Executed in 1977, a year of political and social unrest in England, Bugger points to the acceleration in social and cultural disaffection that was in part born of the anti-establishment punk rock movement that gained momentum in the same year. Stripping back romantic notions of the city, Bugger is infused with the vital sheen of contemporaneity, a timeless appeal that still thoroughly engages with our own modern-day society. Speaking of this moment Gilbert recalls, “England was so run down in 1975, 1976, 1977, it was totally anarchic, with big piles of rubbish lying in Leicester Square, with super-flies and super-rats…”; while George added, “Continental people saw England as a big pile of shit with a punk rock waving a swastika on top of it” (Gilbert and George cited in: Michael Bracewell, ‘Writing the Modern World’ in: Exh. Cat., London, Serpentine Gallery, Gilbert and George: Dirty Words Pictures, 2002, p. 15). Two columns of photographed newspaper spreads, trampled onto sidewalks, mark the borders of the present work, relaying punchy, political headline-slogans such as ‘Bet on Decent’, ‘Freedom Fighter’ and ‘Strike? Stuffed!’. They are crudely juxtaposed by photographs of Savile Row-esque shop fronts, and two black and white images of a modernist office block. As with other works in this series, these images are derived from the artists’ East London environs. In the centre is a primitive, bright red stick figure, flanked by portraits of Gilbert and George.

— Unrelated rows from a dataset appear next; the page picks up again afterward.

(* ===== verification/Alias.v ===== *)
(** * The alias driver: [drivers/alias]

    An alias shows directories of other storages under names of its own;
    several directories under one name are shown as one.  The driver is a
    program over the calls of packages [fs] and [op]. *)

From S2P Require Import Prelude GoStrings Errs Store Paths HttpRange Crypto Users Perm Prog Sign Shares ShareHandlers FsHandlers FsHandlersSpec FsHandlersThms Downloads.

Local Open Scope Z_scope.

(** ** The state *)

Record Addition := {
  ad_Paths : gostr;
  ProtectSameName : bool;
  DownloadConcurrency : Z;
  DownloadPartSize : Z;
  Writable : bool;
}.

(** [al_Modified] and [al_ProxyRange] are fields of the storage. *)
Record Alias := {
  al_Addition : Addition;
  al_Modified : Z;
  al_ProxyRange : bool;
  pathMap : gmap gostr (list gostr);
  autoFlatten : bool;
  oneKey : gostr;
}.

Record LinkArgs := { la_Redirect : bool; la_HttpReq : bool }.
Record ArchiveInnerArgs := { ia_Link : LinkArgs; ia_Password : gostr; ia_InnerPath : gostr }.

(** A storage that a path resolves to: is it an alias, and does its driver read
    archives? *)
Record al_storage := { as_Down : DownStorage; as_Alias : bool; as_ArchiveReader : bool }.

(** What a driver tells about an archive. *)
Class ArchiveLib := { ArchiveMeta : Type }.

(** ** Calls *)

Inductive al_action :=
  | AFs (c : fs_action)
  | APutURL (dir name url : gostr)
  | AResolve (path : gostr)
  | ALink (s : al_storage) (path : gostr) (args : LinkArgs)
  | ASign (path : gostr)
  | ASignArchive (path : gostr)
  | AArchiveMeta (s : al_storage) (path : gostr)
  | AListArchive (s : al_storage) (path : gostr) (args : ArchiveInnerArgs)
  | AExtract (s : al_storage) (path : gostr) (args : ArchiveInnerArgs)
  | ADecompress (src dst : gostr).

Definition al_answer {AL : ArchiveLib} (c : al_action) : Type :=
  match c with
  | AFs c => fs_answer c
  | APutURL _ _ _ | ADecompress _ _ => result unit
  | AResolve _ => result (al_storage * gostr)
  | ALink _ _ _ | AExtract _ _ _ => result link
  | ASign _ | ASignArchive _ => gostr
  | AArchiveMeta _ _ => result ArchiveMeta
  | AListArchive _ _ _ => result (list FObj)
  end.

Section alias.
Context {AL : ArchiveLib} {HE : HandlerEnv} {DE : DownEnv}.
(** The meta of the request, which package [fs] finds in the context. *)
Context (meta : option Meta).

Definition al_prog (A : Type) := prog al_answer (error + A).

Definition not_found : error := ESentinel ObjectNotFound.

(** An answer that is an error, or the value. *)
Definition al_do {A} (m : al_prog (result A)) : al_prog A := try^ r := m in p_result r.

(** ** [util.go] *)

(** The zero value of [time.Time]. *)
Definition unset_time : Z := -62135596800.

(** An object that the driver makes. *)
Definition new_object (path name : gostr) (size modified : Z) (dir : bool) (hash thumb : gostr) : FObj :=
  {| f_addr := 0; f_ID := []; f_Path := path; f_Name := name; f_Size := size; f_IsDir := dir; f_Modified := modified;
     f_Created := unset_time; f_Hash := hash; f_Thumb := thumb; f_StorageClass := []; f_URL := None |}.

(** The order of the names is that of the map, which is not specified. *)
Definition listRoot (d : Alias) : list FObj :=
  map (λ '(k, _), new_object [] k 0 (al_Modified d) true [] []) (map_to_list (pathMap d)).

Definition getPair (path : gostr) : gostr * gostr :=
  let i := IndexByte path ":" in
  if (0 <=? i) && negb (Contains (take (Z.to_nat i) path) #"/")
  then (take (Z.to_nat i) path, drop (Z.to_nat (i + 1)) path)
  else (path_Base path, path).

Definition getRootAndPath (d : Alias) (path : gostr) : gostr * gostr :=
  if autoFlatten d then (oneKey d, path)
  else
    let path := TrimPrefix path #"/" in
    let i := IndexByte path "/" in
    if i <? 0 then (path, []) else (take (Z.to_nat i) path, drop (Z.to_nat (i + 1)) path).

Definition al_get (path dst sub : gostr) : al_prog FObj :=
  try^ obj := al_do (p_call (AFs (CGet (path_join dst sub)))) in
  p_ok (new_object path (f_Name obj) (f_Size obj) (f_Modified obj) (f_IsDir obj) (f_Hash obj) []).

Definition shown_obj (obj : FObj) : FObj :=
  new_object [] (f_Name obj) (f_Size obj) (f_Modified obj) (f_IsDir obj) [] (f_Thumb obj).

Definition al_list (dst sub : gostr) (refresh : bool) : al_prog (list FObj) :=
  try^ objs := al_do (p_call (AFs (CList (path_join dst sub) refresh meta))) in
  p_ok (map shown_obj objs).

Definition proxied (d : Alias) (args : LinkArgs) (url : gostr) : link :=
  {| lk_URL := url; lk_MFile := false;
     lk_RangeReadCloser := if la_HttpReq args && al_ProxyRange d then Some NoProxyRange else None;
     lk_Concurrency := 0; lk_PartSize := 0 |}.

Definition al_link (d : Alias) (args : LinkArgs) (dst sub : gostr) : al_prog link :=
  let reqPath := path_join dst sub in
  try^ (storage, reqActualPath) := al_do (p_call (AResolve reqPath)) in
  if negb (as_Alias storage) && negb (la_Redirect args) then al_do (p_call (ALink storage reqActualPath args))
  else
    try^ _ := al_do (p_call (AFs (CGet reqPath))) in
    if ShouldProxy (as_Down storage) (path_Base sub) then
      try^ sg := p_call (ASign reqPath) in
      p_ok (proxied d args (ApiUrl ++ #"/p" ++ EncodePath reqPath [true] ++ #"?sign=" ++ sg))
    else al_do (p_call (ALink storage reqActualPath args)).

(** The directory that has the object.  [first] is the one found before, when
    objects of the same name are protected. *)
Fixpoint find_target (protect : bool) (sub : gostr) (dsts : list gostr) (first : option gostr) : al_prog gostr :=
  match dsts with
  | [] => match first with Some p => p_ok p | None => p_fail not_found end
  | dst :: dsts' =>
      let path := path_join dst sub in
      try^ r := p_call (AFs (CGet path)) in
      match r with
      | inl _ => find_target protect sub dsts' first
      | inr _ =>
          if negb protect then p_ok path
          else match first with
               | None => find_target protect sub dsts' (Some path)
               | Some _ => p_fail (ESentinel NotImplement)
               end
      end
  end.

Definition getReqPath (d : Alias) (objPath : gostr) (isParent : bool) : al_prog gostr :=
  let '(root, sub) := getRootAndPath d objPath in
  if bool_decide (sub = []) && negb isParent then p_fail (ESentinel NotSupport)
  else
    match pathMap d !! root with
    | None => p_fail not_found
    | Some dsts => find_target (ProtectSameName (al_Addition d)) sub dsts None
    end.

Definition al_getArchiveMeta (dst sub : gostr) : al_prog ArchiveMeta :=
  try^ (storage, reqActualPath) := al_do (p_call (AResolve (path_join dst sub))) in
  if as_ArchiveReader storage then al_do (p_call (AArchiveMeta storage reqActualPath))
  else p_fail (ESentinel NotImplement).

Definition al_listArchive (args : ArchiveInnerArgs) (dst sub : gostr) : al_prog (list FObj) :=
  try^ (storage, reqActualPath) := al_do (p_call (AResolve (path_join dst sub))) in
  if as_ArchiveReader storage then al_do (p_call (AListArchive storage reqActualPath args))
  else p_fail (ESentinel NotImplement).

Definition al_extract (d : Alias) (args : ArchiveInnerArgs) (dst sub : gostr) : al_prog link :=
  let reqPath := path_join dst sub in
  try^ (storage, reqActualPath) := al_do (p_call (AResolve reqPath)) in
  if as_ArchiveReader storage then
    if negb (as_Alias storage) && negb (la_Redirect (ia_Link args)) then al_do (p_call (AExtract storage reqActualPath args))
    else
      try^ _ := al_do (p_call (AFs (CGet reqPath))) in
      if ShouldProxy (as_Down storage) (path_Base sub) then
        try^ sg := p_call (ASignArchive reqPath) in
        p_ok (proxied d (ia_Link args) (ApiUrl ++ #"/ap" ++ EncodePath reqPath [true] ++ #"?inner=" ++ EncodePath (ia_InnerPath args) [true]
          ++ #"&pass=" ++ QueryEscape (ia_Password args) ++ #"&sign=" ++ sg))
      else al_do (p_call (AExtract storage reqActualPath args))
  else p_fail (ESentinel NotImplement).

(** ** [driver.go] *)

Definition set_paths (m : gmap gostr (list gostr)) (flatten : bool) (key : gostr) (d : Alias) : Alias :=
  {| al_Addition := al_Addition d; al_Modified := al_Modified d; al_ProxyRange := al_ProxyRange d;
     pathMap := m; autoFlatten := flatten; oneKey := key |}.

Definition add_path (m : gmap gostr (list gostr)) (line : gostr) : gmap gostr (list gostr) :=
  let path := TrimSpace line in
  if bool_decide (path = []) then m
  else let '(k, v) := getPair path in <[ k := default [] (m !! k) ++ [v] ]> m.

Definition Init (d : Alias) : option error * Alias :=
  if bool_decide (ad_Paths (al_Addition d) = []) then (Some (EMessage #"paths is required"), d)
  else
    let m := fold_left add_path (Split "010" (ad_Paths (al_Addition d))) ∅ in
    match map_to_list m with
    | [(k, _)] => (None, set_paths m true k d)
    | _ => (None, set_paths m false [] d)
    end.

Definition Drop (d : Alias) : Alias := set_paths ∅ (autoFlatten d) (oneKey d) d.

(** The first target for which there is no error. *)
Fixpoint first_ok {A} (f : gostr → al_prog A) (e : error) (dsts : list gostr) : al_prog A :=
  match dsts with
  | [] => p_fail e
  | dst :: dsts' => prog_bind (f dst) (λ r, match r with inr a => p_ok a | inl _ => first_ok f e dsts' end)
  end.

Definition al_Get (d : Alias) (path : gostr) : al_prog FObj :=
  if PathEqual path #"/" then p_ok (new_object #"/" #"Root" 0 unset_time true [] [])
  else
    let '(root, sub) := getRootAndPath d path in
    match pathMap d !! root with
    | None => p_fail not_found
    | Some dsts => first_ok (λ dst, al_get path dst sub) not_found dsts
    end.

(** What there is of the listings of the targets. *)
Fixpoint list_all (sub : gostr) (refresh : bool) (dsts : list gostr) : al_prog (list FObj) :=
  match dsts with
  | [] => p_ok []
  | dst :: dsts' =>
      prog_bind (al_list dst sub refresh) (λ r,
        try^ rest := list_all sub refresh dsts' in
        p_ok (match r with inr tmp => tmp ++ rest | inl _ => rest end))
  end.

Definition al_List (d : Alias) (path : gostr) (refresh : bool) : al_prog (list FObj) :=
  if PathEqual path #"/" && negb (autoFlatten d) then p_ok (listRoot d)
  else
    let '(root, sub) := getRootAndPath d path in
    match pathMap d !! root with
    | None => p_fail not_found
    | Some dsts => list_all sub refresh dsts
    end.

(** The parts of a download, for links that are addresses. *)
Definition with_parts (d : Alias) (args : LinkArgs) (l : link) : link :=
  if negb (la_Redirect args) && bool_decide (lk_URL l ≠ []) then
    let a := al_Addition d in
    {| lk_URL := lk_URL l; lk_MFile := lk_MFile l; lk_RangeReadCloser := lk_RangeReadCloser l;
       lk_Concurrency := if 0 <? DownloadConcurrency a then DownloadConcurrency a else lk_Concurrency l;
       lk_PartSize := if 0 <? DownloadPartSize a then wrap64 (DownloadPartSize a * 1024) else lk_PartSize l |}
  else l.

Definition al_Link (d : Alias) (path : gostr) (args : LinkArgs) : al_prog link :=
  let '(root, sub) := getRootAndPath d path in
  match pathMap d !! root with
  | None => p_fail not_found
  | Some dsts => try^ l := first_ok (λ dst, al_link d args dst sub) not_found dsts in p_ok (with_parts d args l)
  end.

Definition al_GetArchiveMeta (d : Alias) (path : gostr) : al_prog ArchiveMeta :=
  let '(root, sub) := getRootAndPath d path in
  match pathMap d !! root with
  | None => p_fail not_found
  | Some dsts => first_ok (λ dst, al_getArchiveMeta dst sub) (ESentinel NotImplement) dsts
  end.

Definition al_ListArchive (d : Alias) (path : gostr) (args : ArchiveInnerArgs) : al_prog (list FObj) :=
  let '(root, sub) := getRootAndPath d path in
  match pathMap d !! root with
  | None => p_fail not_found
  | Some dsts => first_ok (λ dst, al_listArchive args dst sub) (ESentinel NotImplement) dsts
  end.

Definition al_Extract (d : Alias) (path : gostr) (args : ArchiveInnerArgs) : al_prog link :=
  let '(root, sub) := getRootAndPath d path in
  match pathMap d !! root with
  | None => p_fail not_found
  | Some dsts =>
      try^ l := first_ok (λ dst, al_extract d args dst sub) (ESentinel NotImplement) dsts in
      p_ok (with_parts d (ia_Link args) l)
  end.

(** *** Changes *)

(** The path of an object to change; several of a name are told by a text. *)
Definition located (d : Alias) (objPath : gostr) (isParent : bool) (same : gostr) : al_prog gostr :=
  prog_bind (getReqPath d objPath isParent) (λ r,
    match r with
    | inr p => p_ok p
    | inl e => p_fail (if IsNotImplement e then EMessage same else e)
    end).

Definition writing {A} (d : Alias) (k : al_prog A) : al_prog A :=
  if negb (Writable (al_Addition d)) then p_fail denied else k.

Inductive al_change :=
  | ChMakeDir (parent name : gostr)
  | ChMove (src dstDir : gostr)
  | ChRename (src name : gostr)
  | ChCopy (src dstDir : gostr)
  | ChRemove (obj : gostr)
  | ChPut (dstDir : gostr) (file : FileStream)
  | ChPutURL (dstDir name url : gostr)
  | ChDecompress (src dstDir : gostr).

Definition al_MakeDir (d : Alias) (parent name : gostr) : al_prog unit :=
  writing d (
  try^ reqPath := located d parent true #"same-name dirs cannot make sub-dir" in
  al_do (p_call (AFs (CMakeDir (path_join reqPath name))))).

Definition al_Move (d : Alias) (src dstDir : gostr) : al_prog unit :=
  writing d (
  try^ srcPath := located d src false #"same-name files cannot be moved" in
  try^ dstPath := located d dstDir true #"same-name dirs cannot be moved to" in
  al_do (p_call (AFs (CMove srcPath dstPath false)))).

Definition al_Rename (d : Alias) (src name : gostr) : al_prog unit :=
  writing d (
  try^ reqPath := located d src false #"same-name files cannot be Rename" in
  al_do (p_call (AFs (CRename reqPath name)))).

Definition al_Copy (d : Alias) (src dstDir : gostr) : al_prog unit :=
  writing d (
  try^ srcPath := located d src false #"same-name files cannot be copied" in
  try^ dstPath := located d dstDir true #"same-name dirs cannot be copied to" in
  try^ r := p_call (AFs (CCopy srcPath dstPath false false)) in
  match snd (r : option gostr * option error) with Some e => p_fail e | None => p_ok () end).

Definition al_Remove (d : Alias) (obj : gostr) : al_prog unit :=
  writing d (
  try^ reqPath := located d obj false #"same-name files cannot be Delete" in
  al_do (p_call (AFs (CRemove reqPath)))).

Definition al_Put (d : Alias) (dstDir : gostr) (file : FileStream) : al_prog unit :=
  writing d (
  try^ reqPath := located d dstDir true #"same-name dirs cannot be Put" in
  al_do (p_call (AFs (CPutDirectly reqPath file)))).

Definition al_PutURL (d : Alias) (dstDir name url : gostr) : al_prog unit :=
  writing d (
  try^ reqPath := located d dstDir true #"same-name files cannot offline download" in
  al_do (p_call (APutURL reqPath name url))).

Definition al_ArchiveDecompress (d : Alias) (src dstDir : gostr) : al_prog unit :=
  writing d (
  try^ srcPath := located d src false #"same-name files cannot be decompressed" in
  try^ dstPath := located d dstDir true #"same-name dirs cannot be decompressed to" in
  al_do (p_call (ADecompress srcPath dstPath))).

Definition al_apply (d : Alias) (c : al_change) : al_prog unit :=
  match c with
  | ChMakeDir p n => al_MakeDir d p n
  | ChMove s t => al_Move d s t
  | ChRename s n => al_Rename d s n
  | ChCopy s t => al_Copy d s t
  | ChRemove o => al_Remove d o
  | ChPut t f => al_Put d t f
  | ChPutURL t n u => al_PutURL d t n u
  | ChDecompress s t => al_ArchiveDecompress d s t
  end.
End alias.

Having introduced red into their oeuvre for the first time in 1974, the intense and iconic red interventions in the Dirty Words Pictures series come to evocatively accentuate the potency of the surrounding black and white images. As George elaborated, "We were looking for a more aggressive, more powerful image. Red has more strength than black. Black and white is powerful but red on top of it is even more so. It's louder" (George cited in: Carter Ratcliff, op. cit., p. XXIII).
The overwhelming scope and ambition achieved in Bugger, and the Dirty Words Pictures as a wider whole, demonstrates a new level of compositional rigour that is self-consciously transgressive, cementing aesthetic order within the chaos and conflict the artists experienced around them. The regular grid structure that was introduced in earnest in Cherry Blossom, 1974, has been tightened in the present work by eliminating the gaps between each component of the grid to give a more coherent, vital work that assumes a mural-like quality. The unifying architectonic structure takes on a double function and intriguingly also serves to break up the pictorial field, highlighting Gilbert and George’s central preoccupation with the fractured nature of the city. In doing so, the notion of the city that Gilbert and George present in Bugger is not a real one, but a mental conception of the metropolis as a duality where the crowd is at once an anonymous throng and a mass of highly individualised figures. As the artists themselves have said: “to walk the streets of London is to walk the streets of the world” (Gilbert and George cited in: Lisa Corrin, ‘Are you angry or are you boring?’ in: op. cit., 2002, p. 31).